TRANSHUMANCE: ”the action or practice of moving livestock from one grazing ground to another in a seasonal cycle, typically to lowlands in winter and highlands in summer.“
On an autumn afternoon many years ago, I was drawn to my front window by an unusual commotion: the clip-clop of many hooves, jingling, mooing, neighing, bleating, barking, shouting. Looking out, I was amazed and enchanted to see the entire road taken up by cows with clanging bells, sheep with tiny lambs, horses and mules, the keen, clever dogs that were keeping them all under control, and finally, the scruffy shepherds. Few spectators are not delighted by the transumanza: like the scarecrows and the grape harvest, it’s a link to our agricultural roots and a reminder of our dependence on nature.
Twice a year I experience my own transumanza: not between high mountain pastures and lowlands, but continents, between the old world and the new, leaving behind places and people that I love, and heading off to other places and other people that I love. I’m fortunate, of course, to lead such an interesting and stimulating lifestyle; nevertheless, departure is always painful and sad, even when one is looking forward to what lies ahead. It’s a fact of life that you can’t gain something without giving up something in return.
Each year my emotions follow the same pattern: in spring I feel guilty and nostalgic about leaving my family and my homeland, where I have deep roots: some of my ancestors settled in New Amsterdam in the mid 1600’s, and in New Jersey, where I was born, in the early 1700’s. I entered this world just a stone’s throw from the Atlantic Ocean, not in the Dolomites. I grew up playing baseball and eating corn on the cob, hot dogs, and Good Humor bars, not polenta, pastin, and gelato.
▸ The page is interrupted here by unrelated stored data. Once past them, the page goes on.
Lemma max_tetra_sizes_fold_attained (va : list VertAttr) (tets : list Vec4i) (s0 : float) :
  fold_left (fun max_size t => fmax (tet_size_of va t) max_size) tets s0 = s0 \/
  exists t, In t tets /\
    fold_left (fun max_size t => fmax (tet_size_of va t) max_size) tets s0 =
    tet_size_of va t.
Proof.
  revert s0; induction tets as [|t r IH]; intros s0; simpl; [now left|].
  destruct (IH (fmax (tet_size_of va t) s0)) as [E|(t' & Ht' & E)].
  - rewrite E. unfold fmax. destruct (tet_size_of va t <? s0)%float; [now left|].
    right. exists t. auto.
  - right. exists t'. auto.
Qed.

(** What [max_tetra_sizes] returns when no listed tet has a size that is
    not a number: the greatest of the initial [0.] and the sizes. *)
Lemma max_tetra_sizes_greatest (va : list VertAttr) (tets : list Vec4i) :
  (forall t, In t tets -> is_nan (tet_size_of va t) = false) ->
  is_nan (max_tetra_sizes va tets) = false /\
  (0 <=? max_tetra_sizes va tets)%float = true /\
  (forall t, In t tets -> is_nan (tet_size_of va t) = false ->
     (tet_size_of va t <=? max_tetra_sizes va tets)%float = true) /\
  (max_tetra_sizes va tets = 0%float \/
   exists t, In t tets /\ max_tetra_sizes va tets = tet_size_of va t).
Proof.
  intros Hn. split; [now apply max_tetra_sizes_not_nan|].
  destruct (max_tetra_sizes_fold_upper va tets 0%float eq_refl Hn) as [B U].
  split; [exact B|]. split; [intros t Ht _; now apply U|].
  apply max_tetra_sizes_fold_attained.
Qed.

(** What passing the size test [after_size > size_control] means for the
    listed tets. *)
Lemma size_test_bounds (va : list VertAttr) (tets : list Vec4i) (sc : float) :
  (sc <? max_tetra_sizes va tets)%float = false ->
  (forall t, In t tets -> is_nan (tet_size_of va t) = false) ->
  (forall t, In t tets -> (sc <? tet_size_of va t)%float = false) /\
  (is_nan sc = false ->
   (max_tetra_sizes va tets <=? sc)%float = true /\
   forall t, In t tets -> (tet_size_of va t <=? sc)%float = true).
Proof.
  intros S Hn. destruct (max_tetra_sizes_greatest va tets Hn) as (N & _ & U & _).
  assert (is_nan sc = false ->
          (max_tetra_sizes va tets <=? sc)%float = true /\
          forall t, In t tets -> (tet_size_of va t <=? sc)%float = true) as K.
  { intros Hsc. assert ((max_tetra_sizes va tets <=? sc)%float = true) as L
      by (apply not_ltb_leb; assumption).
    split; [exact L|]. intros t Ht. eapply leb_trans; [|exact L].
    apply U; [exact Ht|now apply Hn]. }
  split; [|exact K].
  intros t Ht. destruct (is_nan sc) eqn:Hsc; [now apply nan_ltb_false|].
  apply leb_not_ltb. now apply K.
Qed.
The first hint of fall brings a mood of melancholy, restlessness, and change. I start counting down the weeks on my calendar and am stricken by irrational twinges of anxiety and dread: I can’t accept the idea of having to leave.
But the days continue to pass…
I recall an evening when I stood atop Monte Faverghera, overlooking Belluno, with the entire Dolomite range spread out before me, glowing and changing colors in the setting sun. I recognized the Pale di San Martino, Agner, Pizzocco, Sass de Mura, Civetta, Pelmo, Schiara: dear, familiar “faces.” The realization that in a few days we would be separated by an ocean, and I would no longer be able to see them whenever I wished, filled me with anguish. I was not mentally prepared to go, but had no choice–the die had been cast months before, on a cold winter night when I’d booked my ticket and chosen a departure date. Surely there must be some way out of it! But no, it was, as always, an unalterable fate, and I would be torn from this place, ready or not, willing or not. The peaks would remain, my favorite roads, towns, and vistas would remain, my friends would remain, and life here would go on without me.
There is always a peculiar phase, in the final hectic days before departure, when I’m so concentrated on preparations and putting everything in order, that I can no longer contemplate either what I’m leaving behind or what lies ahead. With feelings of frustration and anguish I renounce doing the things I’d like to be doing, and dedicate myself to the things that must be done. My heart rebels, but there is no choice. There is no tomorrow in which to do them. It must be now. I am balanced between two realities, but little by little, feel myself slipping away from one and being borne towards another. I am resigned.
Then finally, I step onto the plane, accept my fate, embrace the transition, and head eagerly (yes!) toward another reality.
This all sounds strangely familiar, doesn’t it? Does it not sound like a description of…dying? And indeed, there is an Italian proverb that says just that: Partire è morire…Departing is dying.
Living in two places heightens the realization that everything is temporary, and intensifies the consciousness of time’s inexorable passage. In the end, this is not such a bad thing: it causes me to value each day and savor it to its fullest, to recognize and cherish golden moments as I am living them, instead of realizing only years later, with nostalgia and regret, what good times I had.
One day my soul will return to those high mountain pastures from which it came. But perhaps, like the shepherd and his sheep, it will make its way down to the lowlands once again, repeating the cycle and the never ending journey.